## Task
Copy each line of the listing that includes "JsVal".

Input records: Begin

(** * Marketplace agent router: lifecycle and versioning contract

    A shallow embedding of [src/server/routers/lambda/market/agent.ts]:
    the zod input schemas, the tRPC procedure pipeline (authorization
    gate, input validation, resolver) and the seven resolvers of
    [agentRouter], each of which forwards one request to the Marketplace
    Gateway ([ctx.marketSDK.agents]) inside a try/catch that re-raises a
    [TRPCError].

    Asynchronous code is modelled by explicit state passing: an [Async]
    computation takes the world (the gateway's catalog, the trace of
    gateway calls, the debug log) and returns the new world together
    with the completion of the awaited promise. *)

From Stdlib Require Import ZArith List Bool.
From Stdlib Require Import Floats.SpecFloat.
From stdpp Require Import base strings list option gmap pretty.

Set Warnings "-register-all".
Open Scope string_scope.

(** ** JavaScript values *)

Module Js.

(** JSON-like values that travel as procedure inputs and gateway
    responses.  A number is an IEEE 754 double, kept as its
    specification-level value. *)
Inductive JsVal : Type :=
| VUndefined
| VNull
| VBool (b : bool)
| VNumber (x : spec_float)
| VString (s : string)
| VArray (items : list JsVal)
| VObject (props : list (string * JsVal)).

(** [obj[key]]: the first binding of [key], [undefined] when absent. *)
Fixpoint getProp (props : list (string * JsVal)) (key : string) : JsVal :=
  match props with
  | [] => VUndefined
  | (k, v) :: rest => if String.eqb k key then v else getProp rest key
  end.

(** [key in obj]. *)
Fixpoint hasProp (props : list (string * JsVal)) (key : string) : bool :=
  match props with
  | [] => false
  | (k, _) :: rest => String.eqb k key || hasProp rest key
  end.

(** An instance of [Error]: its name, message and stack, and the
    other properties set on it. *)
Record JsError : Type := mkErrorWith {
  err_name : string;
  err_message : string;
  err_stack : string;
  err_props : list (string * JsVal)
}.

(** An [Error] with no property of its own beside the three. *)
Definition mkError (name message stack : string) : JsError :=
  mkErrorWith name message stack [].

(** Anything a [throw] can carry: [e instanceof Error] holds exactly
    for [ThrownError]. *)
Inductive Thrown : Type :=
| ThrownError (e : JsError)
| ThrownValue (v : JsVal).
(** * Sentence permutation and masked-sentence batching (STAS)

    A shallow embedding of
    [fairseq/data/sents_perm_and_predict_mask_after_shff_dataset.py]:
    the sentence splitter, the truncating shuffler, the sentence masker,
    the two batch tensorizers and the collation step that compares them.

    Conventions of the embedding.
    - Token ids are [Z]; lengths, indices and positions are [nat];
      configuration integers that the source takes from the command line are
      [Z], and Python's slice rules for a negative bound are written out.
      The ints that [docs2tensor], [doc2tensor], [masked_sents2tensor] and
      the tensor of sample ids write into a [LongTensor] must be int64
      ([torch.long]); the ids that a [Dictionary] gives are taken to be.
    - Probabilities are given by rationals ([Q]).  A draw of [rng.uniform()]
      is [k / 2^53] for a 53-bit [k], which is how the generator builds a
      double.  The product [len * masked_sent_prob] is the product of two
      doubles ([float]), the rational standing for the double nearest to it.
      The product [len * fix_ratio], the length of the fixed window, is
      taken exactly before [int] truncates it.
    - A Python exception is a value of [exn]; code that can raise returns a
      [result]; code that also uses the random generator lives in the state
      and error monad [M].
    - The random generator is an interface ([RandomState]) with one
      primitive, the next raw draw; [randint], [uniform], [shuffle] and
      [permutation] are derived from it as numpy derives them. *)

From Stdlib Require Import ZArith QArith Qround.
From stdpp Require Import base tactics option list strings sorting.

Local Open Scope Z_scope.
Local Open Scope nat_scope.
Local Open Scope list_scope.

(** ** Exceptions and results *)

Inductive exn : Set :=
| AssertionError
| ValueError
| IndexError
| KeyError
| RuntimeError
| TypeError
| UnboundLocalError
| OverflowError.

Inductive result (A : Type) : Type :=
| Ok (a : A)
| Raise (e : exn).
Arguments Ok {A} a.
Arguments Raise {A} e.

#[global] Instance result_ret : MRet result := fun A a => Ok a.
#[global] Instance result_bind : MBind result := fun A B f m =>
  match m with
  | Ok a => f a
  | Raise e => Raise e
  end.

(** [assert b] *)
Definition py_assert (b : bool) : result unit :=
  if b then Ok tt else Raise AssertionError.

(** ** Python lists *)

Module py.

(** [l[0:stop]], also written [l[:stop]]: a negative [stop] counts from the
    end of the list. *)
Definition take {A} (stop : Z) (l : list A) : list A :=
  if (stop <? 0)%Z
  then firstn (length l - Z.to_nat (- stop)) l
  else firstn (Z.to_nat stop) l.

(** [l[i]] for [i >= 0] *)
Definition index {A} (l : list A) (i : nat) : result A :=
  match l !! i with
  | Some a => Ok a
  | None => Raise IndexError
  end.

(** [l[-1]] *)
Definition last {A} (l : list A) : result A :=
  match list.last l with
  | Some a => Ok a
  | None => Raise IndexError
  end.

(** [l[i] = a] for [i >= 0] *)
Definition set_index {A} (l : list A) (i : nat) (a : A) : result (list A) :=
  if decide (i < length l) then Ok (<[i:=a]> l) else Raise IndexError.

(** [l[-1] = a] *)
Definition set_last {A} (l : list A) (a : A) : result (list A) :=
  match l with
  | [] => Raise IndexError
  | _ => Ok (<[length l - 1:=a]> l)
  end.

(** [sum([len(s) for s in l])] *)
Definition sum_len {A} (l : list (list A)) : nat :=
  foldr (fun s n => length s + n) 0 l.

(** [int(x)] on a real number: truncation towards zero. *)
Definition int (x : Q) : Z := Z.quot (Qnum x) (Z.pos (Qden x)).

(** [for a in l: s = f(s, a)], in the monad of the body *)
Fixpoint for_each {F : Type → Type} `{!MBind F, !MRet F} {A S}
    (f : S → A → F S) (s : S) (l : list A) : F S :=
  match l with
  | [] => mret s
  | a :: l' => s' ← f s a; for_each f s' l'
  end.

(** [max(l)]: the empty list raises. *)
Definition max_list (l : list nat) : result nat :=
  match l with
  | [] => Raise ValueError
  | _ => Ok (foldr Nat.max 0 l)
  end.

(** [enumerate(l)] *)
Definition enumerate {A} (l : list A) : list (nat * A) :=
  zip (seq 0 (length l)) l.

(** [l[i]] for an index of either sign *)
Definition index_z {A} (l : list A) (i : Z) : result A :=
  if (i <? 0)%Z
  then (if (Z.of_nat (length l) + i <? 0)%Z then Raise IndexError
        else index l (Z.to_nat (Z.of_nat (length l) + i)))
  else index l (Z.to_nat i).

End py.

(** ** Floats *)

(** A Python float is an IEEE double.  A finite double is kept as its exact
    rational value (the sign of a zero is not kept); an operation rounds its
    exact result to the nearest double, ties to even, and overflows to
    infinity, as the hardware does. *)
Module float.

Inductive t : Type :=
| Finite (x : Q)
| Infinity (negative : bool)
| NaN.

(** [(n / d) / 2^g] as a fraction *)
Definition scale (n d g : Z) : Z * Z :=
  if (0 <=? g)%Z then (n, d * 2 ^ g)%Z else (n * 2 ^ (- g), d)%Z.

(** [floor(log2(n / d))] *)
Definition ilog2 (n d : positive) : Z :=
  let e := (Z.log2 (Z.pos n) - Z.log2 (Z.pos d))%Z in
  let '(a, b) := scale (Z.pos n) (Z.pos d) e in
  if (a <? b)%Z then (e - 1)%Z else e.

Input records: End

## Result of the exercise
Inductive JsVal : Type :=
| VArray (items : list JsVal)
| VObject (props : list (string * JsVal)).
Fixpoint getProp (props : list (string * JsVal)) (key : string) : JsVal :=
Fixpoint hasProp (props : list (string * JsVal)) (key : string) : bool :=
  err_props : list (string * JsVal)
| ThrownValue (v : JsVal).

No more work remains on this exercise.